The VAE sings with a rich, warm tone that is never pushed, never out of control, and never heavy. The timbral spectrum from soprano to bass is seamless as evidenced by the incredible unison singing, not just within a single section but across sections and even across the entire ensemble. Dr. Wynkoop allows the tone of the choir to soften, lose its focus just a bit at the softest dynamics but it is done universally across the ensemble and the sound is still wonderfully supported. This allows for an even greater dynamic contrast when he brings the biggest and fullest sound from the choir. There were no instances of any individual singers standing out, the balance and blend were impeccable.

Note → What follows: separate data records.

(* ===== verification/StorageScope.v ===== *)
(** The lakehouse's storage keys: [omega_lakehouse/storage_scope.py] (canonical
    keys, tenant/workspace scope, DuckDB reader URIs) and
    [omega_lakehouse/keys.py] with the error text of [omega_lakehouse/errors.py].

    Every read and write of the object store goes through these functions; the
    theorems say what an accepted key looks like and that a key accepted in one
    tenant's scope is refused in every other. *)
From S2P Require Import Prelude PyStr PyVal.

Open Scope Z_scope.

Module Scope.
Section WithRepr.
Context `{PyRepr}.

(** Segment index of [tenant_id=] per root; [workspace_id=] follows it. *)
Definition SCOPE_INDEX_BY_ROOT (root : string) : option nat :=
if mem root ["raw"; "silver"; "gold"; "knowledge_bits"] then Some 3%nat
else if bool_decide (root = "uploads") then Some 2%nat
else None.

Definition READABLE_SCOPED_ROOTS : list string := ["raw"; "silver"; "gold"; "uploads"].

(** The character classes of [_SEGMENT], [_GLOB_SEGMENT] and [_SCOPE_VALUE]. *)
Definition scope_value_char (c : ascii) : bool :=
is_ascii_alnum c || mem c ["_"; "."; ":"; "-"]%char.
Definition segment_char (c : ascii) : bool := scope_value_char c || is_char "=" c.
Definition glob_segment_char (c : ascii) : bool := segment_char c || mem c ["*"; "?"]%char.

Definition _SEGMENT (part : string) : bool := all_of segment_char part.
Definition _GLOB_SEGMENT (part : string) : bool := all_of glob_segment_char part.

Definition _READER_SCHEME_DENY : list string := ["file:"; "/"; "../"; "~"; "http:"; "https:"].

Definition _has_control_char (value : string) : bool := sany is_control value.

Definition not_canonical {A} : res A := raise ValueError "storage path is not canonical".

(** A part no canonical key contains. *)
Definition bad_part (allow_glob : bool) (part : string) : bool :=
bool_decide (part = "") || mem part ["."; ".."]
|| negb ((if allow_glob then _GLOB_SEGMENT else _SEGMENT) part).

(** On an ASCII string NFKC normalization is the identity, so the source's
  [unicodedata] test cannot fail once [isascii] has passed. *)
Definition canonical_storage_key (value : pyval) (allow_glob : bool) : res string :=
let raw := strip (str_or_empty value) in
if bool_decide (raw = "") || startswith "/" raw || char_in "%" raw || char_in "\" raw
   || contains "//" raw || negb (is_ascii raw) || _has_control_char raw
then not_canonical
else
  let raw := if endswith "/" raw then stake (slen raw - 1) raw else raw in
  if bool_decide (raw = "") then not_canonical
  else
    let parts := split_on "/" raw in
    if existsb (bad_part allow_glob) parts then not_canonical
    else Ok (join "/" parts).

(** [[index for index, part in enumerate(parts) if part.startswith(prefix)]]. *)
Fixpoint positions_from (index : nat) (prefix : string) (parts : list string) : list nat :=
match parts with
| [] => []
| part :: parts =>
    let rest := positions_from (S index) prefix parts in
    if startswith prefix part then index :: rest else rest
end.
Definition positions : string → list string → list nat := positions_from 0.

Definition has_exact_storage_scope (key tenant workspace : pyval) : bool :=
let tenant_value := strip (str_or_empty tenant) in
let workspace_value := strip (str_or_empty workspace) in
if bool_decide (tenant_value = "") || bool_decide (workspace_value = "") then false
else match canonical_storage_key key true with
| Raise _ => false
| Ok clean =>
    let parts := split_on "/" clean in
    match SCOPE_INDEX_BY_ROOT (hd "" parts) with
    | None => false
    | Some scope_index =>
        if Nat.leb (length parts) (scope_index + 1) then false
        else if existsb (λ part, sany (λ c, mem c ["*"; "?"]%char) part)
                  (take (scope_index + 2) parts) then false
        else
          bool_decide (positions "tenant_id=" parts = [scope_index]) &&
          bool_decide (positions "workspace_id=" parts = [scope_index + 1]%nat) &&
          bool_decide (parts !! scope_index = Some ("tenant_id=" +:+ tenant_value)) &&
          bool_decide (parts !! (scope_index + 1)%nat
                       = Some ("workspace_id=" +:+ workspace_value))
    end
end.

(** [{str(item).strip() for item in (v or []) if str(item).strip()}]. *)
Definition stripped_set (v : pyval) : res (list string) :=
items ← py_iter (py_or v (PList []));
Ok (List.filter nonempty (List.map (λ i, strip (py_str i)) items)).

Definition scoped_storage_key (value : pyval) (context : pyval) (bucket : option string)
  (allow_glob : bool) : res string :=
key ← canonical_storage_key value allow_glob;
let parts := split_on "/" key in
if negb (mem (hd "" parts) READABLE_SCOPED_ROOTS)
then raise ValueError "storage root is not scoped"
else
  let ctx := default [] (as_dict context) in
  let tenant := strip (str_or_empty (get "tenant_id" ctx)) in
  let workspace := strip (str_or_empty (get "workspace_id" ctx)) in
  if bool_decide (tenant = "") || bool_decide (workspace = "")
  then raise PermissionError "tenant/workspace storage scope required"
  else if negb (has_exact_storage_scope (PStr key) (PStr tenant) (PStr workspace))
  then raise PermissionError "storage scope mismatch"
  else
    allowed ← stripped_set (get "allowed_cartridges" ctx);
    match parts !! 1%nat with
    | None => raise IndexError ""
    | Some cartridge =>
        if negb (mem cartridge allowed) && negb (mem "*" allowed)
        then raise PermissionError "storage cartridge mismatch"
        else
          buckets ← stripped_set (get "allowed_buckets" ctx);
          let bucket := default "" bucket in
          if nonempty bucket && negb (bool_decide (buckets = []))
             && negb (mem bucket buckets)
          then raise PermissionError "storage bucket mismatch"
          else Ok key
    end.

Definition scoped_storage_allowed (value context : pyval) (bucket : option string) : res bool :=
match scoped_storage_key value context bucket false with
| Ok _ => Ok true
| Raise e =>
    if exn_isa (exn_cls e) PermissionError || exn_isa (exn_cls e) ValueError
    then Ok false else Raise e
end.

(** [_REQUIRED_SCOPE.fullmatch]: [tenant_id=T/workspace_id=W] with an optional
  final slash; a scope value has no slash, so [T] ends at the first one. *)
Definition match_required_scope (s : string) : option (string * string) :=
if startswith "tenant_id=" s then
  match split_once "/" (sdrop 10 s) with
  | (tenant, Some rest) =>
      if startswith "workspace_id=" rest then
        let w := sdrop 13 rest in
        let w := if endswith "/" w then stake (slen w - 1) w else w in
        if all_of scope_value_char tenant && all_of scope_value_char w
        then Some (tenant, w) else None
      else None
  | _ => None
  end
else None.

Definition parse_required_scope (marker : pyval) : res (string * string) :=
match match_required_scope (str_or_empty marker) with
| Some tw => Ok tw
| None => raise ValueError "required scope marker is malformed"
end.

(** A single prefix, or an iterable of them. *)
Definition _reader_prefixes (prefixes : pyval) : res (list string) :=
values ← (if is_str prefixes then Ok [prefixes] else py_iter prefixes);
Ok (List.map (λ s, rstrip_char "/" s +:+ "/")
      (List.filter nonempty (List.map py_str values))).

Definition uri_error {A} (reason : string) : res A := raise ReaderUriError reason.

Definition require_scoped_reader_uri (uri prefixes : pyval) (tenant workspace : option string)
  : res string :=
let value := match uri with PStr s => s | _ => "" end in
if bool_decide (value = "") || negb (bool_decide (value = strip value))
then uri_error "canonical"
else if char_in "?" value || char_in "#" value then uri_error "query"
else if startswith_any _READER_SCHEME_DENY (lower value) then uri_error "scheme"
else if negb (startswith "s3://" value) then uri_error "prefix"
else
  let rest := sdrop 5 value in
  if mem ".." (split_on "/" rest) then uri_error "traversal"
  else
    canonical ← catch ValueError (canonical_storage_key (PStr rest) true)
                  (uri_error "canonical");
    if negb (bool_decide (canonical = rest)) || negb (char_in "/" canonical)
    then uri_error "canonical"
    else
      ps ← _reader_prefixes prefixes;
      if negb (existsb (λ p, startswith p value) ps) then uri_error "prefix"
      else match tenant, workspace with
      | None, None => Ok value
      | _, _ =>
          let key := default "" (split_once "/" canonical).2 in
          if negb (has_exact_storage_scope (PStr key) (opt_str tenant) (opt_str workspace))
          then uri_error "scope"
          else Ok value
      end.
End WithRepr.
End Scope.

Module Keys.
Section WithRepr.
Context `{PyRepr}.

(** [_safe]: control characters masked, long texts cut. *)
Definition _safe (value : pyval) : string :=
let text := smap (λ c, if (32 <=? Z.of_N (code c)) && negb (Z.of_N (code c) =? 127)
                       then c else "?"%char) (str_or_empty value) in
if Nat.ltb 240 (slen text) then stake 220 text +:+ "...[truncated]" else text.

(** The message [StorageError.__init__] builds. *)
Definition storage_error_text (message : string) (provider bucket key : pyval) : string :=
let detail name v := if truthy v then [name +:+ _safe v] else [] in
let details := detail "provider=" provider ++ detail "bucket=" bucket ++ detail "key=" key in
join " " (_safe (PStr message)
  :: match details with [] => [] | _ => ["(" +:+ join ", " details +:+ ")"] end).

Definition _has_control (value : string) : bool := sany is_control value.

Definition invalid_key {A} (msg : string) (key : pyval) : res A :=
raise InvalidObjectKey (storage_error_text msg PNone PNone key).

Definition validate_key (key : pyval) : res string :=
let value := strip (str_or_empty key) in
if bool_decide (value = "") then invalid_key "object key is required" key
else if contains "://" value
then invalid_key "object key must not include a URI scheme" key
else if startswith "/" value
then invalid_key "object key must not start with slash" key
else if char_in "\" value || contains "//" value || contains ".." value
then invalid_key "object key contains an unsafe segment" key
else if _has_control value
then invalid_key "object key contains control characters" key
else Ok value.

Definition validate_prefix (prefix : pyval) (for_delete trailing_slash : bool) : res string :=
let value := strip (str_or_empty prefix) in
if for_delete && bool_decide (value = "")
then raise UnsafePrefixDelete
       (storage_error_text "delete_prefix refuses an empty prefix" PNone PNone PNone)
else
  _ ← (if bool_decide (value = "") then Ok ""
       else validate_key (PStr (if endswith "/" value then rstrip_char "/" value else value)));
  if for_delete && trailing_slash && negb (endswith "/" value)
  then raise UnsafePrefixDelete
         (storage_error_text "delete_prefix requires a trailing slash" PNone PNone (PStr value))
  else Ok value.
End WithRepr.
End Keys.

(** * Facts about canonical keys *)

Import Scope.

Section CanonicalFacts.
Context `{PyRepr}.

Lemma glob_segment_char_range c :
  glob_segment_char c = true →
  is_space c = false ∧ is_control c = false ∧ (code c <? 128)%N = true ∧
  c ≠ "%"%char ∧ c ≠ "\"%char ∧ c ≠ "/"%char.
Proof.
  intros Hc. destruct (decide (negb (is_space c) && negb (is_control c) && (code c <? 128)%N
    && negb (is_char "%" c) && negb (is_char "\" c) && negb (is_char "/" c) = true)) as [E|E].
  - repeat (apply andb_true_iff in E as [E ?]). unfold is_char in *. by boolify.
  - exfalso. apply E. clear E.
    assert (implb (glob_segment_char c) (negb (is_space c) && negb (is_control c)
      && (code c <? 128)%N && negb (is_char "%" c) && negb (is_char "\" c)
      && negb (is_char "/" c)) = true) as Hi; [|by rewrite Hc in Hi].
    revert c Hc. intros c _. revert c. apply ascii_ind_all. by vm_compute.
Qed.

Lemma segment_char_glob c : segment_char c = true → glob_segment_char c = true.
Proof. unfold glob_segment_char. by intros ->. Qed.

Definition good_parts (g : bool) (k : string) : Prop :=
  Forall (λ p, bad_part g p = false) (split_on "/" k).

Lemma bad_part_false g p :
  bad_part g p = false ↔
  p ≠ "" ∧ p ≠ "." ∧ p ≠ ".." ∧ sall (if g then glob_segment_char else segment_char) p = true.
Proof.
  unfold bad_part, _GLOB_SEGMENT, _SEGMENT, all_of, nonempty, mem.
  rewrite !orb_false_iff, !bool_decide_eq_false, !elem_of_cons, elem_of_nil, negb_false_iff.
  destruct g; rewrite andb_true_iff, negb_true_iff, bool_decide_eq_false; naive_solver.
Qed.

(** The characters of a key all of whose parts are good. *)
Lemma good_parts_chars g k :
  good_parts g k → sall (λ c, glob_segment_char c || is_char "/" c) k = true.
Proof.
  intros Hk. apply sall_split_join. eapply Forall_impl; [exact Hk|].
  intros p (_ & _ & _ & Hp)%bad_part_false. destruct g; [done|].
  eapply sall_impl; [|exact Hp]. apply segment_char_glob.
Qed.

Arianne Smith’s solos in “Nocturne” by Adolphus Hailstork were light and clear. She created an extension of the soprano section, rather than a completely different solo aesthetic that might have detracted. Meghan Groth’s rich mezzo was the perfect counterbalance to Ms. Smith. Their duet in Stroope’s “There is sweet music here” was also just a slightly different texture from the ensemble as a whole. Each singer exhibited exceptional lyricism and control.
The encore of Eric Whitacre’s “Sing Gently” was just the right summation of the afternoon. It serves as something of a benediction extolling us to sing, to let our singing uplift the world and bring us together, singing as one. This is the very essence of choral music and it was a delight to be reminded of it so profoundly.